** Exercise instructions **
Gather all lines in the data that hold the string "Lemma".

==== Source material

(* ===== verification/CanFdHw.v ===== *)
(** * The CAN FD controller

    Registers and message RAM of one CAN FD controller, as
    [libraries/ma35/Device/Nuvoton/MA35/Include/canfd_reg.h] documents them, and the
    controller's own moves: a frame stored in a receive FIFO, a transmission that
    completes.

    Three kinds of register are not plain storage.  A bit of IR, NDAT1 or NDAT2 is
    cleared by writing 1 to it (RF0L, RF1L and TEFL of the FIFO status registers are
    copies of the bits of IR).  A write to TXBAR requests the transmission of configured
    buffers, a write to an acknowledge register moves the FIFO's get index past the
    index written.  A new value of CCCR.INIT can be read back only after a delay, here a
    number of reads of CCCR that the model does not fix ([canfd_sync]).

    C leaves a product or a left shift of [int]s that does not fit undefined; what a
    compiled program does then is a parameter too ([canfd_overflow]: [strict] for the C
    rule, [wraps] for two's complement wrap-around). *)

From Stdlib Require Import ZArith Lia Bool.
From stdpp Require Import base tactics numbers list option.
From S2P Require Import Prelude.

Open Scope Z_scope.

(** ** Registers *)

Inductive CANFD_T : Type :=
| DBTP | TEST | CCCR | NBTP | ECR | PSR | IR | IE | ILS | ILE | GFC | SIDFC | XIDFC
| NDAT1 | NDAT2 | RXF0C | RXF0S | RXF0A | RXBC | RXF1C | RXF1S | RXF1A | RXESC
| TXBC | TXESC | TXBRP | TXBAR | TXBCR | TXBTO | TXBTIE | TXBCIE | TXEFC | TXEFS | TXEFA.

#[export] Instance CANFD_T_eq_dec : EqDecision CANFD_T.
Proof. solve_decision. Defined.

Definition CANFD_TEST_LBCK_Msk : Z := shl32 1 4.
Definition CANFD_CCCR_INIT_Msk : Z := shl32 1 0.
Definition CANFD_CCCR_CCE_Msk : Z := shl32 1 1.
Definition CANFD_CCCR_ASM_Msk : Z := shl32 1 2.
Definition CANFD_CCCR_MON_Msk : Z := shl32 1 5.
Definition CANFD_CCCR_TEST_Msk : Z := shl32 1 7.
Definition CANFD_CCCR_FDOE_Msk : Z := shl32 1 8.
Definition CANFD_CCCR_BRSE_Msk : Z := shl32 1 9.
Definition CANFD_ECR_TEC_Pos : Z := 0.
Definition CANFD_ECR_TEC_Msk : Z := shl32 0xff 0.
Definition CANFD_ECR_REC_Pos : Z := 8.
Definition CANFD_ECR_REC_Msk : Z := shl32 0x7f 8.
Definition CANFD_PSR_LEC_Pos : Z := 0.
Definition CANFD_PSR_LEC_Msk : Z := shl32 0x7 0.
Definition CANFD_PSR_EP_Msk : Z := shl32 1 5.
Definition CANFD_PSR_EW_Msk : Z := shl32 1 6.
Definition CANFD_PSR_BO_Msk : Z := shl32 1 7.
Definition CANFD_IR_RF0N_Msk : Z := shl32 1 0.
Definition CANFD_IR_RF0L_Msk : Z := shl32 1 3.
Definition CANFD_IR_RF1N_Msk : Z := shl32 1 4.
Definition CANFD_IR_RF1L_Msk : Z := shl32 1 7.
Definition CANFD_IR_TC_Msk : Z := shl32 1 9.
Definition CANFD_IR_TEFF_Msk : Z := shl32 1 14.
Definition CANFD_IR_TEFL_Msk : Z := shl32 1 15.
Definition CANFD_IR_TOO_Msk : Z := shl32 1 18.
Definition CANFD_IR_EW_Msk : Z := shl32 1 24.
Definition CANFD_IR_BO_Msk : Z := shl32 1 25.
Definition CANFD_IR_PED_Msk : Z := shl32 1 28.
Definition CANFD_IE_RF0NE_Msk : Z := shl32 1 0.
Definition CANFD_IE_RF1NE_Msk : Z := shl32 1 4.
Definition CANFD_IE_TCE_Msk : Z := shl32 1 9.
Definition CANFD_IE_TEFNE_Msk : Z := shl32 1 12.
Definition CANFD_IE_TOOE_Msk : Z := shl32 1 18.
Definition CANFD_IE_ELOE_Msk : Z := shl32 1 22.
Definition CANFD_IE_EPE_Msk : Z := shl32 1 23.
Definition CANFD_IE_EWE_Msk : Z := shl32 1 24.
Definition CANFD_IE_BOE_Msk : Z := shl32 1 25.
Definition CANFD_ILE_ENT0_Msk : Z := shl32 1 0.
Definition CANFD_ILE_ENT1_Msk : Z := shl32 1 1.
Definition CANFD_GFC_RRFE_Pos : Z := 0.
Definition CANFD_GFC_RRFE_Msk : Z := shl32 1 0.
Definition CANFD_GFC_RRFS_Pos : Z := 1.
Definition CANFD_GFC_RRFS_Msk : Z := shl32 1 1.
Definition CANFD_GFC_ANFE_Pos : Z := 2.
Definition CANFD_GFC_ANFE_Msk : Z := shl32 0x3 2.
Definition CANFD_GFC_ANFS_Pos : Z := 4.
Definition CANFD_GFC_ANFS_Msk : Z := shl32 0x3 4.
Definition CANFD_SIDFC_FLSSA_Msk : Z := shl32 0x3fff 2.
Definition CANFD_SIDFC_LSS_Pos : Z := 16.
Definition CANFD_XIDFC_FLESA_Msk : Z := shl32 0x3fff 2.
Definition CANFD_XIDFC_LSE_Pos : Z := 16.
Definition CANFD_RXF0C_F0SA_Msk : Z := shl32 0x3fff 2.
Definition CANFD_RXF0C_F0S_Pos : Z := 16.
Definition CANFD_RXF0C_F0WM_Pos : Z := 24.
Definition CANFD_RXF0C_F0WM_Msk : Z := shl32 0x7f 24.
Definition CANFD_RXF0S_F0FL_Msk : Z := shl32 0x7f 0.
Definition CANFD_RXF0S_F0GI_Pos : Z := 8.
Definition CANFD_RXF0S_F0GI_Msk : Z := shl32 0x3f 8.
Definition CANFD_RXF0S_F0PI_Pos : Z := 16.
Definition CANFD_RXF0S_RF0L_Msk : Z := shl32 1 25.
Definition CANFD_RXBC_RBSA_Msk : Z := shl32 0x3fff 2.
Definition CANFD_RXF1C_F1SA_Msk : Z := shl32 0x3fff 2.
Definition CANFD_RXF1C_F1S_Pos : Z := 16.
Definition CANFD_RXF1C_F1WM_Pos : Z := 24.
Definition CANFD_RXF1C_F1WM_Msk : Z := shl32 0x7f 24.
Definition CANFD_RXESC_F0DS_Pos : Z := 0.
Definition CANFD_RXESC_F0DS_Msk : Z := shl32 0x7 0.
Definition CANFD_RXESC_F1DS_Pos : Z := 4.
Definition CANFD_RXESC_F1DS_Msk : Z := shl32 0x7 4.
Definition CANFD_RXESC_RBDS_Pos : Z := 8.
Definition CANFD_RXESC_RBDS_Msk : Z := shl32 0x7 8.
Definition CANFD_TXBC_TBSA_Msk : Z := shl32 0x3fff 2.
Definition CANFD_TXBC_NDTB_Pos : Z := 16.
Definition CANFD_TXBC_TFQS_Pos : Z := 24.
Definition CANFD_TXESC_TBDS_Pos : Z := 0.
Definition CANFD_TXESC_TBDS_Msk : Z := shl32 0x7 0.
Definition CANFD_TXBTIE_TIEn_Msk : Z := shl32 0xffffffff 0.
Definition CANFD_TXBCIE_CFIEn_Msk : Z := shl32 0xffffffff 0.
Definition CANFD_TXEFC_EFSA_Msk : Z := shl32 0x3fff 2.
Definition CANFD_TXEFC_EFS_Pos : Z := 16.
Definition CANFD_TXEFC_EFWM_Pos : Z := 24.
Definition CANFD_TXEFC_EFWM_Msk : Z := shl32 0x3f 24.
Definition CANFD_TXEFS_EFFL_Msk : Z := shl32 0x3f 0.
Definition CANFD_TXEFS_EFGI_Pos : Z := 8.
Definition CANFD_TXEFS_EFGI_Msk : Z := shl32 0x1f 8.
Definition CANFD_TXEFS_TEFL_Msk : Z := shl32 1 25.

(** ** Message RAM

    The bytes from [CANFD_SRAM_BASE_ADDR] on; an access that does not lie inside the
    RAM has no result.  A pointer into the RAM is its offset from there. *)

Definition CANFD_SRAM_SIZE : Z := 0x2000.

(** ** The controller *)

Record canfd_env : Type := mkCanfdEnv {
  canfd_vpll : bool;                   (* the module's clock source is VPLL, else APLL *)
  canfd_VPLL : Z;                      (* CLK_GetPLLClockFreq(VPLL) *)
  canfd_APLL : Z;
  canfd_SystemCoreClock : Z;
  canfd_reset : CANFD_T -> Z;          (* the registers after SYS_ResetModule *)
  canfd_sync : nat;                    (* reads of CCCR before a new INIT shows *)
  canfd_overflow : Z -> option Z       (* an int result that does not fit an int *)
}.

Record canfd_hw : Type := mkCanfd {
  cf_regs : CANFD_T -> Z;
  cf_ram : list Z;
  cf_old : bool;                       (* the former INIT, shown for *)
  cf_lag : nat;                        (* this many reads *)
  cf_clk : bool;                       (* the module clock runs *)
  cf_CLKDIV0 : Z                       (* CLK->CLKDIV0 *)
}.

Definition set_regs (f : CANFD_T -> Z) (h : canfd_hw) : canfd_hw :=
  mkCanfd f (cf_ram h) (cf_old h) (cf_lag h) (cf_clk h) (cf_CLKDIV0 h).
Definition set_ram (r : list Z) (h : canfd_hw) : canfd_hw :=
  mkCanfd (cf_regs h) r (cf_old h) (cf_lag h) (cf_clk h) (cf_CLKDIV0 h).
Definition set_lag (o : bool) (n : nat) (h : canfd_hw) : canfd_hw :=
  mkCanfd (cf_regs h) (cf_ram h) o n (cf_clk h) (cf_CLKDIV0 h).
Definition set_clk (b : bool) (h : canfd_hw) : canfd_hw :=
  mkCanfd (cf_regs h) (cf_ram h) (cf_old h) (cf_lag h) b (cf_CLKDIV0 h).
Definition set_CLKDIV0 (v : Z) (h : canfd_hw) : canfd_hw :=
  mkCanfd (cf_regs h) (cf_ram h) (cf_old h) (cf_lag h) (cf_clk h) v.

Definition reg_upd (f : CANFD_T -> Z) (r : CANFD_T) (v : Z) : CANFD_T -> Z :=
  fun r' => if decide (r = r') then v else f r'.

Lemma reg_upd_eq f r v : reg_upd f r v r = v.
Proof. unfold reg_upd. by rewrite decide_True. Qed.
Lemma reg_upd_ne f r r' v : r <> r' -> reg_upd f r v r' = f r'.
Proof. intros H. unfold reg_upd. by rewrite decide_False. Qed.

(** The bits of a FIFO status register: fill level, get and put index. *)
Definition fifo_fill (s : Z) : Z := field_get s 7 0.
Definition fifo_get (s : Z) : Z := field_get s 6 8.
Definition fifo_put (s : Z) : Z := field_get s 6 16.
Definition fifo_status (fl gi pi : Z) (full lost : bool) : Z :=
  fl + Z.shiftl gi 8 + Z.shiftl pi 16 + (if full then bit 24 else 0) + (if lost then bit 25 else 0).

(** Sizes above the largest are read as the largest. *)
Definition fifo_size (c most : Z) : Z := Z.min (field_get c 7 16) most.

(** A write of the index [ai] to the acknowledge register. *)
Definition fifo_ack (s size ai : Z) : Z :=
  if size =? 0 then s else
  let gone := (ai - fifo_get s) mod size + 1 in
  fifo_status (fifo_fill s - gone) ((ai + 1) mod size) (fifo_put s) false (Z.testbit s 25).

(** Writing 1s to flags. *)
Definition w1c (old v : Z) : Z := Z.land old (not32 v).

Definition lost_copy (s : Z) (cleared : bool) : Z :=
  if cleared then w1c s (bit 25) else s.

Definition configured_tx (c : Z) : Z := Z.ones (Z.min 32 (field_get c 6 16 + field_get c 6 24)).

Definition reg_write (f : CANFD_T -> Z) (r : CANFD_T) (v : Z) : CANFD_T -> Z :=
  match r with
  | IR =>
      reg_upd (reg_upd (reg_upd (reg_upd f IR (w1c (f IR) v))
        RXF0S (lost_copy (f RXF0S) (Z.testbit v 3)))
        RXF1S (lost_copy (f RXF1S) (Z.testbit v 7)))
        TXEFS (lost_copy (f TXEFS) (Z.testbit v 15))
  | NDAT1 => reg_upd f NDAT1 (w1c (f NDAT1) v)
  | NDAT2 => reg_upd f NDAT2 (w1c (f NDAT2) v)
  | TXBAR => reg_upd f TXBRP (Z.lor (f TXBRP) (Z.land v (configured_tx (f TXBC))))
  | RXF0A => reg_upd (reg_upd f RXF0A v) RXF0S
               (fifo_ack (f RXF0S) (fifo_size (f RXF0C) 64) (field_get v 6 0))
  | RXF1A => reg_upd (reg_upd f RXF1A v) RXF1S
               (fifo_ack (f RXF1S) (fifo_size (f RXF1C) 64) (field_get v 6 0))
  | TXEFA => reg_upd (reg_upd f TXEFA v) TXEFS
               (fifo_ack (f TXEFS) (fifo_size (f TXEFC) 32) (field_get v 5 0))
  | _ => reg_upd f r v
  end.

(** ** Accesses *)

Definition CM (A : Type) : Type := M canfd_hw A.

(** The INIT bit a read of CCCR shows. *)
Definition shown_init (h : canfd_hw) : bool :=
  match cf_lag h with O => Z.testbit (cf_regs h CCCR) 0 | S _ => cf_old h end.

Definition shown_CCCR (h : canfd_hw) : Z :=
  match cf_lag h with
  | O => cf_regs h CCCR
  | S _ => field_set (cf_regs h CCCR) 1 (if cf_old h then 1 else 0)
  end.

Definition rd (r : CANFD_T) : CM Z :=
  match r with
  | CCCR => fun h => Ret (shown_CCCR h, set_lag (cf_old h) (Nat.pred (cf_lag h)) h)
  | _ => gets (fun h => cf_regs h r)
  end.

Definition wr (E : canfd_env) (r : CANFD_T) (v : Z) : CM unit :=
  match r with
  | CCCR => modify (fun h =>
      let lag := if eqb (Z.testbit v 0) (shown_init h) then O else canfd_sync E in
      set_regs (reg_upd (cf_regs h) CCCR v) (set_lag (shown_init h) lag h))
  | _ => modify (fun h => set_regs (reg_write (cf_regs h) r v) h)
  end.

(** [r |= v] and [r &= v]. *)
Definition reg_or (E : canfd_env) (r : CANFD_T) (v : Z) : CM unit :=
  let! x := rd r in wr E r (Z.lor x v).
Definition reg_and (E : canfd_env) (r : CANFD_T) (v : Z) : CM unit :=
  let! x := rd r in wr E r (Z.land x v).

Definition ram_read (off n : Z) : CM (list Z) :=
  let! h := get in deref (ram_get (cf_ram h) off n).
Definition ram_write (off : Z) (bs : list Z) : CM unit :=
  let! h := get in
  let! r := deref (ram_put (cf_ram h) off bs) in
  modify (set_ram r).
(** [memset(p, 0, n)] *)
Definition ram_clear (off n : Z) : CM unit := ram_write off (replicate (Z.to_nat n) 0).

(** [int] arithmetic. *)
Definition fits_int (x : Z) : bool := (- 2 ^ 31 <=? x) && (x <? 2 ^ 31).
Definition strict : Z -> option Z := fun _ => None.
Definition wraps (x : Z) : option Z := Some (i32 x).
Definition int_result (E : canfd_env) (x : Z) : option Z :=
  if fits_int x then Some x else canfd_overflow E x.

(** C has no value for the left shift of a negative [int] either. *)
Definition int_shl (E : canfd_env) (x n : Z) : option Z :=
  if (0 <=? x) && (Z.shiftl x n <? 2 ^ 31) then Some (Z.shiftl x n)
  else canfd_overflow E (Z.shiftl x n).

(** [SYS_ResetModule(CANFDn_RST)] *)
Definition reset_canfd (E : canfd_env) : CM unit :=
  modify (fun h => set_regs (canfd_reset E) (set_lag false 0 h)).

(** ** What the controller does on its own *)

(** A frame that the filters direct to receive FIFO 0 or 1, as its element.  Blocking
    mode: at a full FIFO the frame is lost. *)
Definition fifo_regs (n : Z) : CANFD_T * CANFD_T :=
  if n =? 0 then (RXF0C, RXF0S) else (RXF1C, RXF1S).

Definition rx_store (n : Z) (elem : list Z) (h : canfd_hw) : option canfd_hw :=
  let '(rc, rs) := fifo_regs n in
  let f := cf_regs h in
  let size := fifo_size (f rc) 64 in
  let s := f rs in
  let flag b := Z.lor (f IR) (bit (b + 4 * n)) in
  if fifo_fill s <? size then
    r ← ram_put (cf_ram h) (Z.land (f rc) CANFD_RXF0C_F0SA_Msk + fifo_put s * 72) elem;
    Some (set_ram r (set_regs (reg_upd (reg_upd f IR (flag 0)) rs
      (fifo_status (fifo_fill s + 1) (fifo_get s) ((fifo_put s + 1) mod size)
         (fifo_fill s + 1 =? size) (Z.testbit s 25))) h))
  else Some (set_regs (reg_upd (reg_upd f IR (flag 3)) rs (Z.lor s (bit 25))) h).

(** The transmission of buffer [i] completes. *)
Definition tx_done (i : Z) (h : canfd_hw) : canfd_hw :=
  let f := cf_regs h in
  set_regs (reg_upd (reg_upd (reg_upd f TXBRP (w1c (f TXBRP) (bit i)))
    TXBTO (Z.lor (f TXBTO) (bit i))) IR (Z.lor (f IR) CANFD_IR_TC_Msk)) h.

========

** Response **
Lemma reg_upd_eq f r v : reg_upd f r v r = v.
Lemma reg_upd_ne f r r' v : r <> r' -> reg_upd f r v r' = f r'.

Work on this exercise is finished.